Fade Away

Two amateur teams battled for the national basketball championship in 1962—it was not televised. We cleaned up, Grandad would say. He loomed at center, colossal and Greek. His team photo had to be wedged between two communion candles atop the microwave. The jersey numbers had succumbed to sun damage, but never their faces.

At Grandad’s, the forks were crusted with anonymous sauces. When he caught me picking at them, I got the spoon. His kingdom of avocado-green shag carpet was smoked and mottled, the red-blooded American vision of fance at war with the reality of upkeep. We begged for longer stays. 

A union lockout tanked the 1962 professional basketball season. Stadium employees—custodians, ticket boothers, the usual peripherals—were recruited by the League to maintain their ‘arena priority’ for the following season. They signed pencil contracts, donned too-long jerseys, played without an audience. Sneaker squeaks echoed around empty courts. They were ghosts on the wood. 

“What about the others?” I asked him, the words bouncing off hospital linoleum in ways carpet would never allow. 
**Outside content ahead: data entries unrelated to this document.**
(** * nanobanana: scripts/generate.py

    A shallow embedding of the command-line image generator and the
    properties of its request / extract / save flow.

    The script talks to the outside world (environment, package import,
    pip, the Gemini client, the clock, the file system).  Every such
    call is answered by a [World] record; a run is a function from the
    world to the chronological list of the effects it performed and the
    way it ended: a returned value, a raised [Exception], or
    [SystemExit].

    Python strings are [string]s whose characters are the code points
    below 256; [str.lower] and [str.isspace] are exact on that range. *)

From Stdlib Require Import String Ascii List Bool Arith PeanoNat ZArith Lia.
Import ListNotations.
Open Scope string_scope.
Open Scope list_scope.
Open Scope nat_scope.

(** String concatenation, kept apart from list append. *)
Infix "+++" := String.append (right associativity, at level 60).

Set Implicit Arguments.

(** ** Python strings *)

Module Str.

(** [str.isspace] on one character: TAB..CR, FS..US, space, NEL, NBSP. *)
Definition isspace (c : ascii) : bool :=
  let n := nat_of_ascii c in
  ((9 <=? n) && (n <=? 13)) || ((28 <=? n) && (n <=? 32))
  || (n =? 133) || (n =? 160).

Fixpoint lstrip (s : string) : string :=
  match s with
  | String c s' => if isspace c then lstrip s' else s
  | EmptyString => EmptyString
  end.

(** Trailing white space removed: a character is kept when it is not
    white space or when something is kept after it. *)
Fixpoint rstrip (s : string) : string :=
  match s with
  | String c s' =>
      match rstrip s' with
      | EmptyString => if isspace c then EmptyString else String c EmptyString
      | r => String c r
      end
  | EmptyString => EmptyString
  end.

(** [s.strip()] *)
Definition strip (s : string) : string := rstrip (lstrip s).

(** [not s]: the empty string is the only falsy string. *)
Definition falsy (s : string) : bool :=
  match s with EmptyString => true | _ => false end.

(** [str.lower] on one character: A..Z and the Latin-1 capitals
    (0xC0..0xDE without the multiplication sign 0xD7) move by 32. *)
Definition lower_char (c : ascii) : ascii :=
  let n := nat_of_ascii c in
  if ((65 <=? n) && (n <=? 90))
     || ((192 <=? n) && (n <=? 222) && negb (n =? 215))
  then ascii_of_nat (n + 32) else c.

Fixpoint lower (s : string) : string :=
  match s with
  | String c s' => String (lower_char c) (lower s')
  | EmptyString => EmptyString
  end.

(** [needle in hay] *)
Fixpoint contains (needle hay : string) : bool :=
  prefix needle hay
  || match hay with
     | String _ hay' => contains needle hay'
     | EmptyString => false
     end.

(** [sep.join(l)] *)
Fixpoint join (sep : string) (l : list string) : string :=
  match l with
  | [] => EmptyString
  | [x] => x
  | x :: rest => x +++ sep +++ join sep rest
  end.

(** [s[:n]] *)
Definition take (n : nat) (s : string) : string := substring 0 n s.

End Str.

(** ** pathlib, POSIX flavour *)

Module Pathlib.

(** A parsed path: the root (empty, ["/"] or ["//"]) and the components,
    with empty and ["."] components dropped as [PurePosixPath] does. *)
Record Path : Type := mkPath { root : string; parts : list string }.

(** Splitting at ['/']: the first segment and the ones after it. *)
Fixpoint split_sep (s : string) : string * list string :=
  match s with
  | EmptyString => (EmptyString, [])
  | String c s' =>
      let (h, t) := split_sep s' in
      if Ascii.eqb c "/" then (EmptyString, h :: t) else (String c h, t)
  end.

Definition segments (s : string) : list string :=
  let (h, t) := split_sep s in h :: t.

Definition keep_segment (x : string) : bool :=
  negb (String.eqb x EmptyString || String.eqb x ".").

(** Exactly two leading slashes are kept as the root ["//"]; one, or
    three and more, give ["/"]. *)
Definition splitroot (s : string) : string :=
  match s with
  | String "/" (String "/" (String "/" _)) => "/"
  | String "/" (String "/" _) => "//"
  | String "/" _ => "/"
  | _ => EmptyString
  end.

(** [Path(s)] *)
Definition of_string (s : string) : Path :=
  mkPath (splitroot s) (filter keep_segment (segments s)).

Definition is_absolute (p : Path) : bool := negb (Str.falsy (root p)).

(** [p / s] *)
Definition joinpath (p : Path) (s : string) : Path :=
  let q := of_string s in
  if is_absolute q then q else mkPath (root p) (parts p ++ parts q).

(** [str(p)] *)
Definition to_string (p : Path) : string :=
  match root p, parts p with
  | EmptyString, [] => "."
  | r, ps => r +++ Str.join "/" ps
  end.

(** [p.name] *)
Definition name (p : Path) : string := last (parts p) EmptyString.

(** [p.absolute()] in the working directory [cwd]. *)
Definition absolute (cwd : Path) (p : Path) : Path :=
  if is_absolute p then p else mkPath (root cwd) (parts cwd ++ parts p).

End Pathlib.
Export Pathlib(Path, mkPath).

(** ** datetime *)

Module Datetime.

Record datetime : Type := mkDatetime {
  year : Z; month : Z; day : Z;
  hour : Z; minute : Z; second : Z
}.

(** The ranges of a [datetime] whose year has four digits (which every
    C library prints alike under [%Y]). *)
Definition wf (d : datetime) : Prop :=
  (1000 <= year d <= 9999 /\ 1 <= month d <= 12 /\ 1 <= day d <= 31 /\
   0 <= hour d < 24 /\ 0 <= minute d < 60 /\ 0 <= second d < 60)%Z.

Definition digit (n : Z) : ascii := ascii_of_N (Z.to_N (48 + n)).

(** [%02d] on 0..99 *)
Definition fmt2 (n : Z) : string :=
  String (digit (n / 10)) (String (digit (n mod 10)) EmptyString).

(** [%Y] on 0..9999 *)
Definition fmt4 (n : Z) : string :=
  fmt2 (n / 100) +++ fmt2 (n mod 100).

(** [d.strftime("%Y%m%d_%H%M%S")] *)
Definition strftime_Ymd_HMS (d : datetime) : string :=
  fmt4 (year d) +++ fmt2 (month d) +++ fmt2 (day d) +++ "_" +++
  fmt2 (hour d) +++ fmt2 (minute d) +++ fmt2 (second d).

End Datetime.
Export Datetime(datetime, mkDatetime).

(** ** Exceptions, objects and the outside world *)

(** The classes the script tells apart with [except] clauses; every
    other subclass of [Exception] is [OtherException]. *)
Inductive exn_class : Type :=
  | ImportError | CalledProcessError | TypeError | OtherException.

(** An [Exception] instance: its class and [str(e)].  Signals that are
    not [Exception]s ([KeyboardInterrupt] and the like) are left out;
    [SystemExit] is a way for a computation to end, see [result]. *)
Record exn : Type := mkExn { class_of : exn_class; exn_str : string }.

Definition is_ImportError (e : exn) : bool :=
  match class_of e with ImportError => true | _ => false end.
Definition is_CalledProcessError (e : exn) : bool :=
  match class_of e with CalledProcessError => true | _ => false end.
Definition is_TypeError (e : exn) : bool :=
  match class_of e with TypeError => true | _ => false end.

(** What a call into a library does: it returns or it raises. *)
Inductive outcome (A : Type) : Type :=
  | Returns (a : A)
  | Throws (e : exn).
Arguments Returns {A} a.
Arguments Throws {A} e.

(** The object handed to [save_image]: whether it has a [save]
    attribute, what [image.save(path, format)] does and what
    [image.save(path)] does. *)
Record Image : Type := mkImage {
  has_save : bool;
  save_with_format : Path -> string -> outcome unit;
  save_plain : string -> outcome unit
}.

Record Blob : Type := mkBlob { mime_type : string; data : string }.

(** A response part: [part.text], [part.inline_data] and what
    [part.as_image()] does. *)
Record Part : Type := mkPart {
  text : option string;
  inline_data : option Blob;
  as_image : outcome (option Image)
}.

(** [response.parts] is a list or [None]. *)
Record Response : Type := mkResponse { parts : option (list Part) }.

Record World : Type := mkWorld {
  (** [from google import genai] and [from google.genai import types] *)
  import_genai : outcome unit;
  (** [sys.executable] *)
  executable : string;
  (** [subprocess.run(argv, capture_output=True, text=True, check=True)] *)
  subprocess_run : list string -> outcome unit;
  (** [os.getenv] *)
  getenv : string -> option string;
  (** [genai.Client(api_key=...)] *)
  genai_Client : string -> outcome unit;
  (** [client.models.generate_content(model=..., contents=...)] *)
  generate_content : string -> list string -> outcome Response;
  (** [datetime.now()] *)
  now : datetime;
  (** the working directory, an absolute path *)
  cwd : Path;
  (** [open(path, 'wb')], [f.write(image)] and leaving the [with] block *)
  file_open : Path -> outcome unit;
  file_write : Path -> Image -> outcome unit;
  file_close : Path -> outcome unit
}.

(** The effects a run leaves behind, in the order they happen. *)
Inductive event : Type :=
  | Print (s : string)
  | SubprocessRun (argv : list string)
  | ClientNew (api_key : string)
  | GenerateContent (model : string) (contents : list string)
  | SaveFormat (path : Path) (format : string)
  | SavePlain (path : string)
  | FileOpen (path : Path) (mode : string)
  | FileWrite (path : Path)
  | FileClose (path : Path).

(** How a computation ends. [SystemExit] is not an [Exception]: no
    [except Exception] clause stops it. *)
Inductive result (A : Type) : Type :=
  | Ret (a : A)
  | Raised (e : exn)
  | SystemExit (code : Z).
Arguments Ret {A} a.
Arguments Raised {A} e.
Arguments SystemExit {A} code.

Definition M (A : Type) : Type := World -> list event * result A.

Definition ret {A} (a : A) : M A := fun _ => ([], Ret a).

Definition bind {A B} (m : M A) (k : A -> M B) : M B :=
  fun w =>
    match m w with
    | (t, Ret a) => let (t', r) := k a w in (t ++ t', r)
    | (t, Raised e) => (t, Raised e)
    | (t, SystemExit c) => (t, SystemExit c)
    end.

Notation "x <- m ;; k" := (bind m (fun x => k))
  (at level 61, m at next level, right associativity).
Notation "m ;; k" := (bind m (fun _ => k))
  (at level 61, right associativity).

Definition ask : M World := fun w => ([], Ret w).
Definition emit (e : event) : M unit := fun _ => ([e], Ret tt).
Definition raise {A} (e : exn) : M A := fun _ => ([], Raised e).
Definition sys_exit {A} (code : Z) : M A := fun _ => ([], SystemExit code).
Definition print (s : string) : M unit := emit (Print s).

(** A library call: the event, then what the world answers. *)
Definition call {A} (ev : event) (o : World -> outcome A) : M A :=
  fun w =>
    match o w with
    | Returns a => ([ev], Ret a)
    | Throws e => ([ev], Raised e)
    end.

(** A method call on an object at hand, not traced. *)
Definition invoke {A} (o : outcome A) : M A :=
  fun _ => match o with Returns a => ([], Ret a) | Throws e => ([], Raised e) end.

(** [try: body  except ...: handler].  [handler e] is [None] when no
    clause matches [e].  An exception raised inside the handler is not
    caught again. *)
Definition try_except {A} (body : M A) (handler : exn -> option (M A)) : M A :=
  fun w =>
    match body w with
    | (t, Raised e) =>
        match handler e with
        | Some h => let (t', r) := h w in (t ++ t', r)
        | None => (t, Raised e)
        end
    | done => done
    end.

(** [with open(path, mode) as f: body]: the file is closed on the way
    out, also when [body] raised. *)
Definition with_open {A} (path : Path) (mode : string) (body : M A) : M A :=
  call (FileOpen path mode) (fun w => file_open w path) ;;
  fun w =>
    let (t, r) := body w in
    match file_close w path with
    | Returns _ => (t ++ [FileClose path], r)
    | Throws e => (t ++ [FileClose path], Raised e)
    end.

Definition when (c : bool) (m : M unit) : M unit := if c then m else ret tt.

(** A [for] loop whose body may [return]. *)
Inductive flow (A : Type) : Type :=
  | Continue
  | Return (a : A).
Arguments Continue {A}.
Arguments Return {A} a.

Fixpoint for_each {P A} (l : list P) (body : P -> M (flow A)) (after : M A) : M A :=
  match l with
  | [] => after
  | x :: l' =>
      r <- body x ;;
      match r with
      | Continue => for_each l' body after
      | Return a => ret a
      end
  end.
“Christ, we were some holy bunch. Miles and Jane shacked up, had three kids before he died. Saigon, y’know. After that Jane moved to a ranch in Oregon, same one she grew up on. Clyde was already fifty-five when we won the damn thing, you believe that? And Rich… Lost touch with Rich. I heard the big man made it back to Samoa. He was homesick a lot, used to sing tribal songs before every game. Couldn’t hold a note.” 

That season was never acknowledged by the League. All records would fade away to phantom. Seventeen men and women tore major ligaments, three more broke their ankles, and the medical costs fell to them. Grandad wrote to the commissioner every week demanding penance and public acknowledgement. We littered those letters with crayon scribbles—dribbling farm animals, heifers dunking on roosters, impossible zoology. Indignation became a family tradition.

“I’ve got paper and patience—they’ll pull their thumb out someday,” he said in June before his death. At seventy-one he lost his teeth to his gums, but never his bite.